(Dataset excerpts)
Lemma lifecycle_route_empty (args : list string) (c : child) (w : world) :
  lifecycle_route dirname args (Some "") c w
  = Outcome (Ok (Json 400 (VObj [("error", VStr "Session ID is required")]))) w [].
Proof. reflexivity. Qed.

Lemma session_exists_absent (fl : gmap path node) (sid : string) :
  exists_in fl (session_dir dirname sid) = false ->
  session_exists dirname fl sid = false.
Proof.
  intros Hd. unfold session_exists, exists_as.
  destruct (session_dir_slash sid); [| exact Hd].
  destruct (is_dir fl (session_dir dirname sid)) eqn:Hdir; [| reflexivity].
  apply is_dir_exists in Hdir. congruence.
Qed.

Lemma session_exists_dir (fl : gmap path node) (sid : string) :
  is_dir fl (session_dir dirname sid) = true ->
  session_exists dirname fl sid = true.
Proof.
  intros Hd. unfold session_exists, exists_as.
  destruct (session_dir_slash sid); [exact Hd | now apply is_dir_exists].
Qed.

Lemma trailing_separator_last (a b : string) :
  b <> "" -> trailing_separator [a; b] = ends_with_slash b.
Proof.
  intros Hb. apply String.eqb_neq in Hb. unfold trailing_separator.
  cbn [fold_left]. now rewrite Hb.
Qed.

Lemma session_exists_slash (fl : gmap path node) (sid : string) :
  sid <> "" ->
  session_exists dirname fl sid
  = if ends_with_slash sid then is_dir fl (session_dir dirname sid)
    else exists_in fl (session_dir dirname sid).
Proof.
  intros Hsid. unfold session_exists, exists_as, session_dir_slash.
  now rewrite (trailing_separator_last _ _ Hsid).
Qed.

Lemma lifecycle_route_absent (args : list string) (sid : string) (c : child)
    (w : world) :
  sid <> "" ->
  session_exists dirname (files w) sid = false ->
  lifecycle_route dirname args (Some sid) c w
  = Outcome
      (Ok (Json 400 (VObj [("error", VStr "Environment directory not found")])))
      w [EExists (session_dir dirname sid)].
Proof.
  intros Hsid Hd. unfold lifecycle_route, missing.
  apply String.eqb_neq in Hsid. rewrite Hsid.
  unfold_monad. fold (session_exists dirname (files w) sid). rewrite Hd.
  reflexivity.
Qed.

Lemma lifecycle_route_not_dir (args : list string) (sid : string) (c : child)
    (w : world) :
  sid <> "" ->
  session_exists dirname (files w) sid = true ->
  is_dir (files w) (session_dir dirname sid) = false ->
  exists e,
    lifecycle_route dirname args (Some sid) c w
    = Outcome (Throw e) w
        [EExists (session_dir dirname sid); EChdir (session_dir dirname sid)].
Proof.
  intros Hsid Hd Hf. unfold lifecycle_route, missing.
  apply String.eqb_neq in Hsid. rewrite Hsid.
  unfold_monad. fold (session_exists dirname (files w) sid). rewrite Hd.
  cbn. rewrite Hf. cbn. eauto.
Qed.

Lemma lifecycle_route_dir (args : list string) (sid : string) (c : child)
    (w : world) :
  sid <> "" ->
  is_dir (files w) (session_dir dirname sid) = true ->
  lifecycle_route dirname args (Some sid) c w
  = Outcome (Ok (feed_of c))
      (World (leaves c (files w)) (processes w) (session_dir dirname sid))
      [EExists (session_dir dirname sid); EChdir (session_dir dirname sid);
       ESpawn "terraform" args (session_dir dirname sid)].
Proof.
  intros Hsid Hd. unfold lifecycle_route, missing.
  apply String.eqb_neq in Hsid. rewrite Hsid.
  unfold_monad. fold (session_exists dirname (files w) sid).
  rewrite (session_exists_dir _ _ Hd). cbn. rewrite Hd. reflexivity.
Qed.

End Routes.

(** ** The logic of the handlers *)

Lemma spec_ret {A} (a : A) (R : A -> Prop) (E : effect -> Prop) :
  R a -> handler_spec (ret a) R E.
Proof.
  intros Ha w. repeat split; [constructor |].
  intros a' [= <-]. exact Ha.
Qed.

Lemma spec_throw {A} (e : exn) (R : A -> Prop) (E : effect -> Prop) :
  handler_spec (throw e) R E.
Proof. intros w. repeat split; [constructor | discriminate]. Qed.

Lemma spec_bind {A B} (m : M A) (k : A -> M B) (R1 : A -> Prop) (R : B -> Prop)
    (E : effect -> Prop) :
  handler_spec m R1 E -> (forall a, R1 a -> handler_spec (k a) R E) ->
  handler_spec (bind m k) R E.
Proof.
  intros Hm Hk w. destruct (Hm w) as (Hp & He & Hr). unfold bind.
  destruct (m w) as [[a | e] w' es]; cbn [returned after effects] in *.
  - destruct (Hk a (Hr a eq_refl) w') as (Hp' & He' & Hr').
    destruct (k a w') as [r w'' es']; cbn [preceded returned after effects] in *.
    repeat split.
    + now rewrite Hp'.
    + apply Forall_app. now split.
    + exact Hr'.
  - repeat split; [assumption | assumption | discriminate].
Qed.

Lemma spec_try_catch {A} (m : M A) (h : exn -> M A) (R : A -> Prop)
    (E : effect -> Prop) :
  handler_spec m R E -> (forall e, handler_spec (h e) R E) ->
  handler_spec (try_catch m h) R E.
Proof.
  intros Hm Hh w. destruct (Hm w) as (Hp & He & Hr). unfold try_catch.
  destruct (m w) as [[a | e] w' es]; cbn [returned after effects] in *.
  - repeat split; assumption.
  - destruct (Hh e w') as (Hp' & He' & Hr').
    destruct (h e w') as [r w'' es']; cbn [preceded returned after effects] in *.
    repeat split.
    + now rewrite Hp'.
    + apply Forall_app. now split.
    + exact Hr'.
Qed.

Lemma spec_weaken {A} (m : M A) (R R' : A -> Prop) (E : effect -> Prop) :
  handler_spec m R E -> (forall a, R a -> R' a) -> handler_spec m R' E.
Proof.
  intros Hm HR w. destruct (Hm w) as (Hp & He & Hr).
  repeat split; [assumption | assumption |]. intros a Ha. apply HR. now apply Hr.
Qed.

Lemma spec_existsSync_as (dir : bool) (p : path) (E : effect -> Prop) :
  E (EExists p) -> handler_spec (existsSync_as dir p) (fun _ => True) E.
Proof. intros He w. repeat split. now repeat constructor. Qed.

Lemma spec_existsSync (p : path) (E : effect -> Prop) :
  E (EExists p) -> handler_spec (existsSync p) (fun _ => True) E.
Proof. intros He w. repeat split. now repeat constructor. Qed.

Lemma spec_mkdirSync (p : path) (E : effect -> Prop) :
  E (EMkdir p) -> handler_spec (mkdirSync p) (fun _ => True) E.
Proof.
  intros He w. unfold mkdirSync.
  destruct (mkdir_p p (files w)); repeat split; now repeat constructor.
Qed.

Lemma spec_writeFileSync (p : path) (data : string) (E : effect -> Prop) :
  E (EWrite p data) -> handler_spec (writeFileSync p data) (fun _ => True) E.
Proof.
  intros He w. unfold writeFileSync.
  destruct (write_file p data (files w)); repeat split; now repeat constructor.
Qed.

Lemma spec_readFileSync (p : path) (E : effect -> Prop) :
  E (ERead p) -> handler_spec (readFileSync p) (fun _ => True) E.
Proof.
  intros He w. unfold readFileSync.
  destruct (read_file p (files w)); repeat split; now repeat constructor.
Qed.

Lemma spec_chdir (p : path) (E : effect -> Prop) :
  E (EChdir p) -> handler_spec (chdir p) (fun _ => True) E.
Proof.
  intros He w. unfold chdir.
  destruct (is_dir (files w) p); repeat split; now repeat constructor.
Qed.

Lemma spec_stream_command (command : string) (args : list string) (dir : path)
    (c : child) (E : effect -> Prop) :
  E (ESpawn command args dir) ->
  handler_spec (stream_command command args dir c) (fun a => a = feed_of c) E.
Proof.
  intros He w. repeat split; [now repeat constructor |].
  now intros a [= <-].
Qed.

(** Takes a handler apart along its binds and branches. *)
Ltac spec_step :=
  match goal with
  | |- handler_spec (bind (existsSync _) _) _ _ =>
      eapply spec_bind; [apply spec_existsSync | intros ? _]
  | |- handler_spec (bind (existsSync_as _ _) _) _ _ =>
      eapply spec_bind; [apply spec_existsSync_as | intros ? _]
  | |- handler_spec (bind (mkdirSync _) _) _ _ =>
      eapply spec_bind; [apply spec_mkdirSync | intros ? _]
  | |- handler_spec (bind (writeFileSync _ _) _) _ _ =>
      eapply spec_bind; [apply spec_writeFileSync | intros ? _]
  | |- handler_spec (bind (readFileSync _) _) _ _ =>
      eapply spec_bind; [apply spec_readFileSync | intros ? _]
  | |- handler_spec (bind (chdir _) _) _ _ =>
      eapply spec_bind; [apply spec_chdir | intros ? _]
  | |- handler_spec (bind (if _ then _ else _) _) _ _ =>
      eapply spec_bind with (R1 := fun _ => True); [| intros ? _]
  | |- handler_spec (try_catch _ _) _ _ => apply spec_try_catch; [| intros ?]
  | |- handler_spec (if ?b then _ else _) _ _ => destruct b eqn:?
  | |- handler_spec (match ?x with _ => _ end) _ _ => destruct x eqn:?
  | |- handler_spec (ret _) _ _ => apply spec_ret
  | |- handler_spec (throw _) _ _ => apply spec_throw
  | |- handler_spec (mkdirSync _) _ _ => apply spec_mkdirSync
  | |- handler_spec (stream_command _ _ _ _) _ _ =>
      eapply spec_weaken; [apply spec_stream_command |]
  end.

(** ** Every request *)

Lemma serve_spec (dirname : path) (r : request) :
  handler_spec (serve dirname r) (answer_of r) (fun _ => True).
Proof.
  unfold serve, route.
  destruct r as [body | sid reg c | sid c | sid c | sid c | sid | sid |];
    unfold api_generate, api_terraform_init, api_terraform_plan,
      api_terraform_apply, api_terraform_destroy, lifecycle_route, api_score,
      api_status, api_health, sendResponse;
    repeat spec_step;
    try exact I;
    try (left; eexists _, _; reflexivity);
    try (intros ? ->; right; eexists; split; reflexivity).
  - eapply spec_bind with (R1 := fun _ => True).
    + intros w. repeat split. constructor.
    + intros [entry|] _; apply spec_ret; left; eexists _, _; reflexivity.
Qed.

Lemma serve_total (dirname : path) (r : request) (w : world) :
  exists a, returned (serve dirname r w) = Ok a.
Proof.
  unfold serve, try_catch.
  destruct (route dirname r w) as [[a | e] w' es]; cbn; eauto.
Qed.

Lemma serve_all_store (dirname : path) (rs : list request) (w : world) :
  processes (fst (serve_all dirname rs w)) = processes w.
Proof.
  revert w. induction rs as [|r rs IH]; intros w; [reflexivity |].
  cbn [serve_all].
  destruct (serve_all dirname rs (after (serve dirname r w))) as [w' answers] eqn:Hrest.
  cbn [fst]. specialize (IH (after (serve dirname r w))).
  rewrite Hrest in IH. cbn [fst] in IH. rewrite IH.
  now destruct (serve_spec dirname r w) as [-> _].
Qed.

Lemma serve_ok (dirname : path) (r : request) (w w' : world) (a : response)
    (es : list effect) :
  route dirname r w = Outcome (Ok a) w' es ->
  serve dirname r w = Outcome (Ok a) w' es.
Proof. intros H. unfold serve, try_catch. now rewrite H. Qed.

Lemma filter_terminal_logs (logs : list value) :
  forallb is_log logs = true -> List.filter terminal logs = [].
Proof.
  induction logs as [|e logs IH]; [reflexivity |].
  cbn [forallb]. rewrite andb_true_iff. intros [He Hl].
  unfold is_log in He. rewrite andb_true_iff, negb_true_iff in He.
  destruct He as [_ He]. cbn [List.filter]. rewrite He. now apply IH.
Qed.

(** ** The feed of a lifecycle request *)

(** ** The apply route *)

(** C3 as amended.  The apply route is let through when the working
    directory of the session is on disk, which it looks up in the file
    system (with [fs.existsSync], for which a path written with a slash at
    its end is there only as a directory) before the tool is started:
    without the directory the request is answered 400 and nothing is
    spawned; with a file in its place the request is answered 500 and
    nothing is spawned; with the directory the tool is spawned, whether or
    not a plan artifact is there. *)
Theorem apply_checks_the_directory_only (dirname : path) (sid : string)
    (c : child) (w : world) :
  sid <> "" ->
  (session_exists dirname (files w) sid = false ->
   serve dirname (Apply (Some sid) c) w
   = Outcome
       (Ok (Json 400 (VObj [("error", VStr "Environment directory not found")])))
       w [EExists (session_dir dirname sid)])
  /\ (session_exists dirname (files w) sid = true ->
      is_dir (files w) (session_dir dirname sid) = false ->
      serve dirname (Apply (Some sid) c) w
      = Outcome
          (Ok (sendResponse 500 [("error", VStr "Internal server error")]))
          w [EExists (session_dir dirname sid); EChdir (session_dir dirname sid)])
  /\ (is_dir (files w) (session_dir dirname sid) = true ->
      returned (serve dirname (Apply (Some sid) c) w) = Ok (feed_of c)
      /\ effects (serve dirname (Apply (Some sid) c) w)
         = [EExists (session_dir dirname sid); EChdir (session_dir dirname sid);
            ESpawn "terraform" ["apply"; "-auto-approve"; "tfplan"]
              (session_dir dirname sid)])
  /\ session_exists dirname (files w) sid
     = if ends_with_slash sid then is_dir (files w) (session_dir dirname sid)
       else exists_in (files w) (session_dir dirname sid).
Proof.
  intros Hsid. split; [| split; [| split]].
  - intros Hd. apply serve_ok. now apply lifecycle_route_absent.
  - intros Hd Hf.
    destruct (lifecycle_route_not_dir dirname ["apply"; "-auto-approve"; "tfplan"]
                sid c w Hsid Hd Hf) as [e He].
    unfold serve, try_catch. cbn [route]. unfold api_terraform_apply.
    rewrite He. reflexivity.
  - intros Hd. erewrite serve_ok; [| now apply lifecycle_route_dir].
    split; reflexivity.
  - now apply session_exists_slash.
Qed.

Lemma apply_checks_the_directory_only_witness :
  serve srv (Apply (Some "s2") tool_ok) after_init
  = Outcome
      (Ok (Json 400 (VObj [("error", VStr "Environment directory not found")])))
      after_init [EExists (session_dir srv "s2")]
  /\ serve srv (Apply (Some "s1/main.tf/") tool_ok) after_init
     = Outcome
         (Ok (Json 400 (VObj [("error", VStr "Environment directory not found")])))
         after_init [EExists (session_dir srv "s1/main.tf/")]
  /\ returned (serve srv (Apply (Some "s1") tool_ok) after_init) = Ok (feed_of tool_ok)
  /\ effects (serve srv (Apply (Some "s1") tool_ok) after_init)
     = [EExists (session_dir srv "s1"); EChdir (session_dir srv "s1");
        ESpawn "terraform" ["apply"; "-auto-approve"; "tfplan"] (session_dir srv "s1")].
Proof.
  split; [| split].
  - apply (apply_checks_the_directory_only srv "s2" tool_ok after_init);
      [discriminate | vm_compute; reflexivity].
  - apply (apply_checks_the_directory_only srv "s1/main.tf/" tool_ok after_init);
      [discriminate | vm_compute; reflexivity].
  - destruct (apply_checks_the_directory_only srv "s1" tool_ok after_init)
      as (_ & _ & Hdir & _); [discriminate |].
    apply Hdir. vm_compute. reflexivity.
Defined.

## WORK REQUEST
Scan the data, and report each line that uses the word "eauto".

## SOLVED PROBLEM
  cbn. rewrite Hf. cbn. eauto.
  destruct (route dirname r w) as [[a | e] w' es]; cbn; eauto.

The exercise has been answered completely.